AddiVent

The design and development process for AddiVent was carried out during the 2020 Melbourne COVID-19 lockdown, with the team working from home in isolation for seven months. An extensive research phase was conducted to fully understand not only the landscape of existing low-cost ventilator designs, but the technical and medical requirements necessary for mechanical ventilation.

A Bag Valve Mask (BVM) squeezer design was chosen due to the maturity of research and development reached by other teams. From this research a technical criteria was defined, specifying the medical, technical, ergonomic and safety requirements for the device.

The team then worked through the detail design for AddiVent's various subsystems.

Development of the unique BVM squeezer mechanism took into consideration the specific requirements of the crowdsourced 3D-printed manufacturing approach.

The packaging design development ensured the electrical and mechanical components were safely housed in a modern and resolved body, improving the product perception from an engineering prototype to a quality medical device.
The final design comprises 18 purchased electrical components, 40 3D-printed PETG parts, and 3 laser-cut acrylic panels.

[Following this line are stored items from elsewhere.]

(** C3, counterexample. The id [bad_id] is not in team eng, add answers
    with success and every write goes through, yet remove of the same id
    answers that the user is not in the team and changes nothing: the teams
    file holds the id as JSON text does, with U+FFFD for the byte 255, and
    the comparison of the id given with the id read back fails.  The member
    list of eng is not the one before the add, and print members lists the
    stored id. *)
Lemma add_then_remove_other_bytes :
  as_read eng_world = eng_world
  ∧ teams_json eng_world = Bytes (Json eng_teams)
  ∧ map_get (Teams.Teams eng_teams) "eng" = Some eng_team
  ∧ (bad_id ∉ Member.MemberID <$> Team.Members eng_team)
  ∧ ∃ s1,
      run (handleAdd eve_env ["eng"; bad_id]) eng_world
        = (Exit (Success ("Added user Eve (" +:+ bad_id
                          +:+ ") to team 'eng'.")),
           s1)
      ∧ WriteFile eve_env TeamsFile = WriteOK
      ∧ run (handleRemove eve_env ["eng"; bad_id]) (as_read (world s1))
        = (Exit (Error ("User " +:+ bad_id +:+ " is not in team 'eng'.")),
           mkSt (as_read (world s1)) [])
      ∧ teams_json (as_read (world s1))
        = Bytes (Json (Teams.mk (Some
            {[ "eng" := Team.mk [Member.mk "U7" "Bob" (Some ∅);
                                 Member.mk replaced_id "Eve" (Some ∅)] ]})))
      ∧ run (printMembers "eng") (as_read (world s1))
        = (Exit (Success ("Members of team 'eng': Bob (U7), Eve ("
                          +:+ replaced_id +:+ ")")),
           mkSt (as_read (world s1)) []).
Proof.
  split; [vm_compute; reflexivity|].
  split; [reflexivity|]. split; [reflexivity|].
  split; [apply find_member_None; reflexivity|].
  exists (run (handleAdd eve_env ["eng"; bad_id]) eng_world).2.
  split_and!; vm_compute; reflexivity.
Qed.

(** C9. When add answers with success, the Users collection held an entry
    for the member id and the write of the Users file goes through, the
    stored entry is a fresh one: the name looked up at Slack, the current
    time, and an empty channels mapping, whatever the old entry recorded;
    the other entries are kept. *)
Theorem add_replaces_user (env : Env) (w : World) (users : Users)
    (team memberID : string) (old : User.t) (message : string) (s1 : St) :
  users_json w = Bytes (Json users) →
  map_get users memberID = Some old →
  run (handleAdd env [team; memberID]) w = (Exit (Success message), s1) →
  WriteFile env UsersFile = WriteOK →
  ∃ userInfo users',
    GetUserInfo env memberID = inl userInfo
    ∧ users_json (world s1) = Bytes (Json users')
    ∧ map_get users' memberID
      = Some (User.mk memberID (displayNameOf userInfo) (Now env 0) (Some ∅))
    ∧ ∀ other, other ≠ memberID → map_get users' other = map_get users other.
Proof.
  intros Hfile Hold Hadd Hwrite.
  apply handleAdd_success in Hadd
    as (g & t & userInfo & _ & _ & _ & Hinfo & _ & _ & _ & ->).
  destruct users as [u|]; [|done].
  exists userInfo. eexists. split; [done|]. cbn.
  unfold users_after_add. rewrite Hfile, Hwrite. cbn.
  split; [reflexivity|]. cbn. split.
  - apply lookup_insert_eq.
  - intros other Hother. by apply lookup_insert_ne.
Qed.

Definition ada_known_world : World :=
  mkWorld (Bytes (Json eng_teams))
    (Bytes (Json (Some {[ "U123" :=
       User.mk "U123" "Ada L." 7 (Some {[ "C1" := "U123" ]}) ]})))
    (Bytes (Json (Some ∅))).

Lemma add_replaces_user_witness :
  ∃ userInfo users',
    GetUserInfo ada_env "U123" = inl userInfo
    ∧ users_json
        (world (run (handleAdd ada_env ["eng"; "U123"]) ada_known_world).2)
      = Bytes (Json users')
    ∧ map_get users' "U123"
      = Some (User.mk "U123" (displayNameOf userInfo) (Now ada_env 0) (Some ∅))
    ∧ ∀ other, other ≠ "U123" →
        map_get users' other
        = map_get (Some {[ "U123" :=
            User.mk "U123" "Ada L." 7 (Some {[ "C1" := "U123" ]}) ]}) other.
Proof.
  apply (add_replaces_user ada_env ada_known_world
           (Some {[ "U123" :=
              User.mk "U123" "Ada L." 7 (Some {[ "C1" := "U123" ]}) ]})
           "eng" "U123"
           (User.mk "U123" "Ada L." 7 (Some {[ "C1" := "U123" ]}))
           "Added user Ada (U123) to team 'eng'."
           (run (handleAdd ada_env ["eng"; "U123"]) ada_known_world).2).
  - reflexivity.
  - reflexivity.
  - vm_compute. reflexivity.
  - reflexivity.
Defined.

(** C10. Once add has written the teams file, a failure of the read of the
    Users file, or of its write, does not change the answer: the response
    is the success text, the member is in the stored team, and the Users
    file holds nothing of this invocation (it is as before, or truncated
    by the failed write).  The write is reached only when the Users
    collection read is not the null map, on which the assignment of the
    entry panics. *)
Theorem add_users_failure_still_success (env : Env) (w : World)
    (g : gmap string Team.t) (team memberID : string) (t : Team.t)
    (userInfo : UserInfo.t) :
  teams_json w = Bytes (Json (Teams.mk (Some g))) →
  g !! team = Some t →
  memberID ∉ Member.MemberID <$> Team.Members t →
  GetUserInfo env memberID = inl userInfo →
  WriteFile env TeamsFile = WriteOK →
  (∃ msg, users_json w = Unreadable msg ∨ users_json w = Bytes (Malformed msg))
  ∨ (users_json w ≠ Bytes (Json None)
     ∧ ∃ err truncated, WriteFile env UsersFile = WriteFailed err truncated) →
  ∃ w1,
    run (handleAdd env [team; memberID]) w
      = (Exit (Success ("Added user " +:+ displayNameOf userInfo +:+ " ("
                        +:+ memberID +:+ ") to team '" +:+ team +:+ "'.")),
         mkSt w1 [CallGetUserInfo memberID])
    ∧ teams_json w1
      = Bytes (Json (Teams.mk (Some
          (<[team := Team.mk (Team.Members t
               ++ [Member.mk memberID (displayNameOf userInfo) (Some ∅)])]>
             g))))
    ∧ (users_json w1 = users_json w
       ∨ ∃ msg, users_json w1 = Bytes (Malformed msg)).
Proof.
  intros Hfile Hteam Hfresh Hinfo Hwrite Hfail.
  apply find_member_None in Hfresh.
  unfold handleAdd. run_io. rewrite Hfile. run_io. rewrite Hteam. run_io.
  rewrite Hfresh. run_io. rewrite Hinfo. run_io. rewrite Hwrite. run_io.
  destruct Hfail as [(msg & [Hu|Hu])|(Hnil & err & truncated & Hw)].
  - rewrite Hu. run_io. eexists. split; [reflexivity|]. cbn. auto.
  - rewrite Hu. run_io. eexists. split; [reflexivity|]. cbn. auto.
  - destruct (users_json w) as [|msg|[msg|[u|]]] eqn:Hu; run_io;
      rewrite ?Hw; run_io; try done.
    all: eexists; (split; [reflexivity|]); cbn; split; [done|].
    all: destruct truncated; cbn; eauto.
Qed.

Definition users_readonly_env : Env :=
  mkEnv (GetUserInfo ada_env) (GetUsersInConversation ada_env)
    (λ _, None) (λ _ _, None)
    (λ file, match file with
             | UsersFile => WriteFailed (ErrOther "permission denied") false
             | _ => WriteOK
             end)
    map_to_list map_to_list (Now ada_env).

Lemma add_users_failure_still_success_witness :
  ∃ w1,
    run (handleAdd users_readonly_env ["eng"; "U123"]) ada_known_world
      = (Exit (Success "Added user Ada (U123) to team 'eng'."),
         mkSt w1 [CallGetUserInfo "U123"])
    ∧ teams_json w1
      = Bytes (Json (Teams.mk (Some
          (<["eng" := Team.mk (Team.Members eng_team
               ++ [Member.mk "U123" "Ada" (Some ∅)])]>
             {[ "eng" := eng_team ]}))))
    ∧ (users_json w1 = users_json ada_known_world
       ∨ ∃ msg, users_json w1 = Bytes (Malformed msg)).
Proof.
  apply (add_users_failure_still_success users_readonly_env ada_known_world
           {[ "eng" := eng_team ]} "eng" "U123" eng_team
           (UserInfo.mk "ada.l" "Ada" false)).
  - reflexivity.
  - reflexivity.
  - apply find_member_None. reflexivity.
  - reflexivity.
  - reflexivity.
  - right. split; [discriminate|]. by eexists _, _.
Defined.

(** ** The refresh loop as a function *)

(** What the loop of [updateUserInfoForChannel] computes from the Users and
    Teams it starts with; [None] when an iteration panics. *)
Fixpoint refreshAll (env : Env) (channelID : string) (members : list string)
    (i : nat) (users : Users) (teams : Teams.t) : option (Users * Teams.t) :=
  match members with
  | [] => Some (users, teams)
  | memberID :: rest =>
      match GetUserInfo env memberID with
      | inr _ => refreshAll env channelID rest (S i) users teams
      | inl userInfo =>
          if UserInfo.IsBot userInfo then
            refreshAll env channelID rest (S i) users teams
          else
            match refreshUser channelID memberID (displayNameOf userInfo)
                    (Now env i) users with
            | None => None
            | Some users =>
                refreshAll env channelID rest (S i) users
                  (refreshTeams channelID memberID (displayNameOf userInfo)
                     teams)
            end
      end
  end.

Lemma refreshMembers_run (env : Env) (channelID : string)
    (members : list string) (i : nat) (users : Users) (teams : Teams.t)
    (s : St) :
  ∃ tr,
    refreshMembers env channelID members i users teams s
    = (match refreshAll env channelID members i users teams with
       | Some st => Val st
       | None => Crash
       end,
       mkSt (world s) (calls s ++ tr)).
Proof.
  revert i users teams s.
  induction members as [|memberID rest IH]; intros i users teams s; cbn.
  - exists []. rewrite app_nil_r. by destruct s.
  - run_m. destruct (GetUserInfo env memberID) as [userInfo|err].
    + destruct (UserInfo.IsBot userInfo).
      * destruct (IH (S i) users teams
                    (mkSt (world s) (calls s ++ [CallGetUserInfo memberID])))
          as [tr ->].
        exists (CallGetUserInfo memberID :: tr). cbn.
        by rewrite <- app_assoc.
      * destruct (refreshUser channelID memberID (displayNameOf userInfo)
                    (Now env i) users) as [users'|]; run_m.
        -- destruct (IH (S i) users'
                       (refreshTeams channelID memberID
                          (displayNameOf userInfo) teams)
                       (mkSt (world s)
                          (calls s ++ [CallGetUserInfo memberID])))
             as [tr ->].
           exists (CallGetUserInfo memberID :: tr). cbn.
           by rewrite <- app_assoc.
        -- by exists [CallGetUserInfo memberID].
    + destruct (IH (S i) users teams
                  (mkSt (world s) (calls s ++ [CallGetUserInfo memberID])))
        as [tr ->].
      exists (CallGetUserInfo memberID :: tr). cbn.
      by rewrite <- app_assoc.
Qed.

The final unit costs around $500 AUD per unit, significantly less than standard mechanical ventilation devices. A complete prototype was manufactured and assembled to validate our body design. This was delivered alongside a detailed design report and two research papers detailing the entire research and development process.

BVM ventilators have been developed elsewhere with some designs reaching high maturity in terms of their functionality, the E-Vent from MIT being a notable example. However, these machines lack a resolved body design, being more engineering prototype than hospital ready medical device.

The challenge for Addivent was to maintain those attributes of a low-cost device intended for rapid, small scale production, and yet still deliver a high-quality, reliable and safe product ready for use in a hospital setting.

The body design is inspired by modern medical device aesthetics, and safely houses the mechanism and electronics whilst maintaining functionality and usability. It is made from 3D-printed PETG components, a strong and chemically resistant material that can be reliably printed on home desktop 3D-printers.

The removable cover protects the mechanism while in use whilst maintaining easy access to the BVM inside. The large screen and simple interface provide a significant improvement over similar devices, being better suited to the medical professionals who will be operating the device.

All parts have been designed for 3D-printing through the crowdsourced manufacturing method, with large parts broken down into smaller, printable pieces. The assembly process requires no specialised tools, using M4 bolts and epoxy adhesive to construct the device.

Despite the limitations of crowdsourced manufacturing AddiVent still delivers a mechanical ventilator ready to be used in a hospital by medical clinicians.

The need for these devices is something we are lucky to have not yet faced in Australia, however other countries have not been so fortunate. Repeatedly we have seen the potential for health services to become overwhelmed, requiring extraordinary decisions on how to triage the limited resources. This is where

AddiVent can help, by providing a workable stopgap solution that can be manufactured in response to the demand.

AddiVent is designed specifically to be manufactured quickly and easily wherever it is needed through the crowdsourced method. This approach uses alternative resources to traditional manufacturing processes that may be already stressed during a crisis scenario. Manufacturing capacities of 30 ventilators per week are achievable with a volunteer manufacturing resource of only 30 - 40 home desktop 3D-printers.

Development of the BVM squeezer mechanism took into consideration the specific requirements of this 3D-printed and crowdsourced manufacture approach. Distributing manufacture to a dispersed and isolated pool of resources, with varying 3D-printer models and capabilities, means the fundamental operation of this device cannot rely on accurately made parts and assemblies and limits the materials available to use.

The unique pull-cord design is AddiVent’s solution to this challenge; eliminating any high wear mechanical interfaces, using only simple and easy to find hardware, and not requiring high tolerances for its operation.

AddiVent is a potentially life-saving device, presenting a viable option for mechanical ventilation to patients that would otherwise be turned away. It is entirely manufactured through community engagement; local people manufacturing devices for their local hospitals to save lives from their community.

It can be made cheaply and quickly in response to emergency scenarios, such as COVID-19, to provide a life-saving device where there would otherwise be none.